▶ **Available data**
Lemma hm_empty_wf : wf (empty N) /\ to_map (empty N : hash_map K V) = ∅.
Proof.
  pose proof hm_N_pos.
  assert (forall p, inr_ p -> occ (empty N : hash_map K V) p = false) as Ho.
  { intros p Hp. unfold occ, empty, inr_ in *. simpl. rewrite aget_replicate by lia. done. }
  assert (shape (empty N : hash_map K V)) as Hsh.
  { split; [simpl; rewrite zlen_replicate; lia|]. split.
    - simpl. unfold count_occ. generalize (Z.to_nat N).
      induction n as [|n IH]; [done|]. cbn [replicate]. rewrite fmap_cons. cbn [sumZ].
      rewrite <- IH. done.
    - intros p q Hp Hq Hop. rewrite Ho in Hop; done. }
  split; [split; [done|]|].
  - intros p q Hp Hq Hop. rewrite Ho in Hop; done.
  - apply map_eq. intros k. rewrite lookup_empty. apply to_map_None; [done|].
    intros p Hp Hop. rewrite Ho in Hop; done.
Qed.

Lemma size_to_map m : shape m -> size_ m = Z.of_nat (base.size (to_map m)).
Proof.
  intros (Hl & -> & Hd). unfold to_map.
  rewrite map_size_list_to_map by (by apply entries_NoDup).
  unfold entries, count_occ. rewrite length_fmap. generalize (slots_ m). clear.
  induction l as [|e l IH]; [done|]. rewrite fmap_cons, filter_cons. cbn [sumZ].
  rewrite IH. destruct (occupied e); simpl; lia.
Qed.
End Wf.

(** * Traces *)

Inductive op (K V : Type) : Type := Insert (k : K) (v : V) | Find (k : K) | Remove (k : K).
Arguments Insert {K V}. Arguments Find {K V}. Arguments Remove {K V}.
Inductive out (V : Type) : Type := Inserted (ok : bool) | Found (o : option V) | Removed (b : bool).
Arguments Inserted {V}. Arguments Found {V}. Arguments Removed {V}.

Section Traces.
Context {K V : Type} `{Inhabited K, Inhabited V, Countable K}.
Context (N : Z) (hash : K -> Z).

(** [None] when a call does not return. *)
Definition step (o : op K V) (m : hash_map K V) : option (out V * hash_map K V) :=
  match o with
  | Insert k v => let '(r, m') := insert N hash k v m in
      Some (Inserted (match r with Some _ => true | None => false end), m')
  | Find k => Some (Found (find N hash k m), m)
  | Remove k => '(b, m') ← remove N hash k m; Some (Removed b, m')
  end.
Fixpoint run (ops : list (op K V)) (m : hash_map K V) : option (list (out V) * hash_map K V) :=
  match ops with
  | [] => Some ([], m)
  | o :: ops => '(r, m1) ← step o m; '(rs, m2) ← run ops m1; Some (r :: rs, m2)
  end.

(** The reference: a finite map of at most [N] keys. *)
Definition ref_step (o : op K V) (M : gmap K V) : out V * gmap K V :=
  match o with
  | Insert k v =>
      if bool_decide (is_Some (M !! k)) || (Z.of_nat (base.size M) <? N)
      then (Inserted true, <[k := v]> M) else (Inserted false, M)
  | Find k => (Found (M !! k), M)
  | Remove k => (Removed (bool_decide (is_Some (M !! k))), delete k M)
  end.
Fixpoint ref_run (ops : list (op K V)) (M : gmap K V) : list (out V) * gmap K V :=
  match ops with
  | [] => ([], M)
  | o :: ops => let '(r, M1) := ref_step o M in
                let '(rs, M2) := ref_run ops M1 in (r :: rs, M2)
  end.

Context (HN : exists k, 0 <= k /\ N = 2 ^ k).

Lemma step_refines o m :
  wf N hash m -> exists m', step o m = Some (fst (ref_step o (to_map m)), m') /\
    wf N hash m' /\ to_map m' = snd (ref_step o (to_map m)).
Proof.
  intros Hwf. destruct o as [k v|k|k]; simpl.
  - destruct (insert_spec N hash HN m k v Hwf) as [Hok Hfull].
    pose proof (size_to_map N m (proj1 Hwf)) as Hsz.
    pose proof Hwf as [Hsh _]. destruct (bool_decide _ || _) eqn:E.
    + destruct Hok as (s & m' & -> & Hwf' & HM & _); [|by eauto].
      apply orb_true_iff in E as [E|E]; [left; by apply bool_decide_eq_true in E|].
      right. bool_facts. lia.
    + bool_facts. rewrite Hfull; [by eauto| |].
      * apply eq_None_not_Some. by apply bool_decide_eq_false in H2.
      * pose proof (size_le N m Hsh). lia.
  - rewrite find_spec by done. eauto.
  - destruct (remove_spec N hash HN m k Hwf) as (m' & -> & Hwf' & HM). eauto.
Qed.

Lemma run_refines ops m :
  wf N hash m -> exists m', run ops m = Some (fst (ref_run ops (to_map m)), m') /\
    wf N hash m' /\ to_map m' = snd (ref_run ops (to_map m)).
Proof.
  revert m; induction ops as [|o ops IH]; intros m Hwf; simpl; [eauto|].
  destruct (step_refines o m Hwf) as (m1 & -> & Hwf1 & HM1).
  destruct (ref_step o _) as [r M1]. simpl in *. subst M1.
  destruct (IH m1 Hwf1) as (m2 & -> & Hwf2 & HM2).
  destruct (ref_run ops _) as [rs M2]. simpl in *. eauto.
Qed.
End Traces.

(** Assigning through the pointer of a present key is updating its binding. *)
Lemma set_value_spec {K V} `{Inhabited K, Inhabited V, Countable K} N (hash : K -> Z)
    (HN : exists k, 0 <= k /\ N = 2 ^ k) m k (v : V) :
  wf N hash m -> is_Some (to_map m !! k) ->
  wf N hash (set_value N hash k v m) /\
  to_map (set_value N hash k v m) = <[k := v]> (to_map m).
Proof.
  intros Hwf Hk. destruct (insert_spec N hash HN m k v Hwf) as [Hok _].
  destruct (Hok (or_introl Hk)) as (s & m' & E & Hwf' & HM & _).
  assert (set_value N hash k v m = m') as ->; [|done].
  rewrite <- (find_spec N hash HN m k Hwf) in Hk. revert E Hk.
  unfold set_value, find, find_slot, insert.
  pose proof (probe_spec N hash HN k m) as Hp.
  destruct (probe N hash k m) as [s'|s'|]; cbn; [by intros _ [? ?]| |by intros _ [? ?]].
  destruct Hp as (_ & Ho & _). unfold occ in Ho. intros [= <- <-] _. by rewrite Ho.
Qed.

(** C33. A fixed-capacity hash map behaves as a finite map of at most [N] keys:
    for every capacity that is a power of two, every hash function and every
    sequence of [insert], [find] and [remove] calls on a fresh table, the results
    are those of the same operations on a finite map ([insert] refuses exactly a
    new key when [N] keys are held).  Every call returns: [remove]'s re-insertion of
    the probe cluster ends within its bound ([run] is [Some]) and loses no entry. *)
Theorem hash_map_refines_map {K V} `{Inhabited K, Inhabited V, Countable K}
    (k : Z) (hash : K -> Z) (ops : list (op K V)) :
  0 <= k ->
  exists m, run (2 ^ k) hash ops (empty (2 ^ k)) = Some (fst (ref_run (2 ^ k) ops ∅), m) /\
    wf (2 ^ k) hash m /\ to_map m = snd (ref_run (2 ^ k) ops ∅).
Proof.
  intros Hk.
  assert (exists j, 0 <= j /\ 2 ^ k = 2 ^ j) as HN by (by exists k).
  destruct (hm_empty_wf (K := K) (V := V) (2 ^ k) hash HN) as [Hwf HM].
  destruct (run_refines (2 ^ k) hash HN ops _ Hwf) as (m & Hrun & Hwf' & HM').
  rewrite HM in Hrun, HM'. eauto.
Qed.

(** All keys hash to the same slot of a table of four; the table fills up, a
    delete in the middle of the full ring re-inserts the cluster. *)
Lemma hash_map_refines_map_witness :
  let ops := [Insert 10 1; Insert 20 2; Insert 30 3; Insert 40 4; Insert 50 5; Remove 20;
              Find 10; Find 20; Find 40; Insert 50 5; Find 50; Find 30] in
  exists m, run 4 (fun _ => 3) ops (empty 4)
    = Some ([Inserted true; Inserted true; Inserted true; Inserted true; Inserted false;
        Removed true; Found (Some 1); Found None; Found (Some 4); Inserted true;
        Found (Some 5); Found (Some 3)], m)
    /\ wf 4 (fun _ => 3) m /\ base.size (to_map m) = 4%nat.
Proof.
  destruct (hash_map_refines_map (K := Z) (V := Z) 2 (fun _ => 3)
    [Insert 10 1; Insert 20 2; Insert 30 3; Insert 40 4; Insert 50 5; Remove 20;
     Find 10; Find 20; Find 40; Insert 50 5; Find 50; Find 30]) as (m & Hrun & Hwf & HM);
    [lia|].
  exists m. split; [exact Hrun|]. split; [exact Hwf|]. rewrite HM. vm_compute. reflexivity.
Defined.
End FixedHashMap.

==

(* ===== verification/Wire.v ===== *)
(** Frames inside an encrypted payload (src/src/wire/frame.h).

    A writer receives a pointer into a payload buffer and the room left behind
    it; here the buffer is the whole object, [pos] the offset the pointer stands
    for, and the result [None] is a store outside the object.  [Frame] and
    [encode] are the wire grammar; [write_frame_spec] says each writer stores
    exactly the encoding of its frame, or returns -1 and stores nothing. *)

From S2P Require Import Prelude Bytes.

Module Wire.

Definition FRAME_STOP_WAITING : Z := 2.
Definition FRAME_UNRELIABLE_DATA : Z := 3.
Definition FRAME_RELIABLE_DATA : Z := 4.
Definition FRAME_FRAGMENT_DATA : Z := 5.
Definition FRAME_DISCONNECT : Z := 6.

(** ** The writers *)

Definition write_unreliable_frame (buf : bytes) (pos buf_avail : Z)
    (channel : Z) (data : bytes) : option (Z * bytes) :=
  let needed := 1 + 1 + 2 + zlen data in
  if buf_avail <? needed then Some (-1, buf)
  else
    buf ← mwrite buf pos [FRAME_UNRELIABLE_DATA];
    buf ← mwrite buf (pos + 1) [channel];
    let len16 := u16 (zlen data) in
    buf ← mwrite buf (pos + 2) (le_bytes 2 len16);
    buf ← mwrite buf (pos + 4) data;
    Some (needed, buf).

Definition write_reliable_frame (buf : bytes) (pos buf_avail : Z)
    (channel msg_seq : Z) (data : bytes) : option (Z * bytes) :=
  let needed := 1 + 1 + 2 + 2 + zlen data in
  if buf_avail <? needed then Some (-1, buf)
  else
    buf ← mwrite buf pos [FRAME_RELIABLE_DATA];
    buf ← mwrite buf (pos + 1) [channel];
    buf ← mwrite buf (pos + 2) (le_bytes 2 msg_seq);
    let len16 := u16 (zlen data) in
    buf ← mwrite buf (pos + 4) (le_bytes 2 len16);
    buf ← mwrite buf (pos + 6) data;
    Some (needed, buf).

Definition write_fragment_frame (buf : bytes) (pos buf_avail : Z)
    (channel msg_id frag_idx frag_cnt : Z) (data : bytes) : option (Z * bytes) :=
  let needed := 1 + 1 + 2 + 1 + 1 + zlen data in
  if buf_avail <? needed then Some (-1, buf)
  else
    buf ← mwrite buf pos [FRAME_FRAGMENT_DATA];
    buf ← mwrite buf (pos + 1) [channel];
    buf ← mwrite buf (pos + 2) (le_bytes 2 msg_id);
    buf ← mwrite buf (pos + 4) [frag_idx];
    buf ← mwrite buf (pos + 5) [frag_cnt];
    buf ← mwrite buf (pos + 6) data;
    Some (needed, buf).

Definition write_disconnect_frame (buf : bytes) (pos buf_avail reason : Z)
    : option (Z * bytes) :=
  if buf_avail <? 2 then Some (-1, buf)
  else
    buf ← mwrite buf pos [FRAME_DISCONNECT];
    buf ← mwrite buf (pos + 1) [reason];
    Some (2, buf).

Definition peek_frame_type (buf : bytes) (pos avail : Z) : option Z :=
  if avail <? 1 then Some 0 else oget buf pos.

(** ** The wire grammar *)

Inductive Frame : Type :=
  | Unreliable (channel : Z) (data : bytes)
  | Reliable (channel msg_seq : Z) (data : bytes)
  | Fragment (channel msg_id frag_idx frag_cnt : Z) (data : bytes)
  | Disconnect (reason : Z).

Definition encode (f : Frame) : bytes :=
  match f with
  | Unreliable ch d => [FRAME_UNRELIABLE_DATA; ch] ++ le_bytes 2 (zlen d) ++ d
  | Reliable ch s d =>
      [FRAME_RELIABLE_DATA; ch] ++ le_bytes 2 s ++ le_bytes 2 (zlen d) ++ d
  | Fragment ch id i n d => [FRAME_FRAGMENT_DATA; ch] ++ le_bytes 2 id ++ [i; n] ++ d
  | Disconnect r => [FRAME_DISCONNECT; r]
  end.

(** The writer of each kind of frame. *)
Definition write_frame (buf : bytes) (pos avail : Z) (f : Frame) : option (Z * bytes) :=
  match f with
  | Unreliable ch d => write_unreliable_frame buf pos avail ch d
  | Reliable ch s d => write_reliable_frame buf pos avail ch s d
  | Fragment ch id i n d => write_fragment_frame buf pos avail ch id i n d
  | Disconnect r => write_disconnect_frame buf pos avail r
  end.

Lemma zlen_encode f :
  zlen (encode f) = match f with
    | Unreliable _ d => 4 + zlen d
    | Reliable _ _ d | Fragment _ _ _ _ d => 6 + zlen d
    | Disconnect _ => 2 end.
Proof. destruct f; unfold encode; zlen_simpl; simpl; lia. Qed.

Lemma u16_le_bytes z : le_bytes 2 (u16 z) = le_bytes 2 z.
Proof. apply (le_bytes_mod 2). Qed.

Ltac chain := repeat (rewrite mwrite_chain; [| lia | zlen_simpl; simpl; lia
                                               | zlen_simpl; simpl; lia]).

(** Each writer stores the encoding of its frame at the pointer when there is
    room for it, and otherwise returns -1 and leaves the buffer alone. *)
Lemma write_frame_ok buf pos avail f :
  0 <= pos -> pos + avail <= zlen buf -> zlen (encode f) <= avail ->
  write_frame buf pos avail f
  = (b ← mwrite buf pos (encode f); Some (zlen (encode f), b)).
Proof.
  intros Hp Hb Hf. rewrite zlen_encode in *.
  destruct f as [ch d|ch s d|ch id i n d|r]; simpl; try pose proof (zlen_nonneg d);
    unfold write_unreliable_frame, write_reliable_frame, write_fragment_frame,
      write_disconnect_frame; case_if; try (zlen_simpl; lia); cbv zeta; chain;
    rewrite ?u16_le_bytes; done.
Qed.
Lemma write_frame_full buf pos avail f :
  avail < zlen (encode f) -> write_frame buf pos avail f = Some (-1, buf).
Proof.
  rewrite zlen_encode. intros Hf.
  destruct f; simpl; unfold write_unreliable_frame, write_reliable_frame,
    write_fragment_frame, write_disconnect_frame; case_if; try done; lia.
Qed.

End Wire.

▶ **Your objective**
Taking the entries above, print exactly the lines starting at the line with "Lemma hm_empty_wf : wf" and ending at the line with "split; [split; [done|]|].", both included.

▶ **Task response**
Lemma hm_empty_wf : wf (empty N) /\ to_map (empty N : hash_map K V) = ∅.
Proof.
  pose proof hm_N_pos.
  assert (forall p, inr_ p -> occ (empty N : hash_map K V) p = false) as Ho.
  { intros p Hp. unfold occ, empty, inr_ in *. simpl. rewrite aget_replicate by lia. done. }
  assert (shape (empty N : hash_map K V)) as Hsh.
  { split; [simpl; rewrite zlen_replicate; lia|]. split.
    - simpl. unfold count_occ. generalize (Z.to_nat N).
      induction n as [|n IH]; [done|]. cbn [replicate]. rewrite fmap_cons. cbn [sumZ].
      rewrite <- IH. done.
    - intros p q Hp Hq Hop. rewrite Ho in Hop; done. }
  split; [split; [done|]|].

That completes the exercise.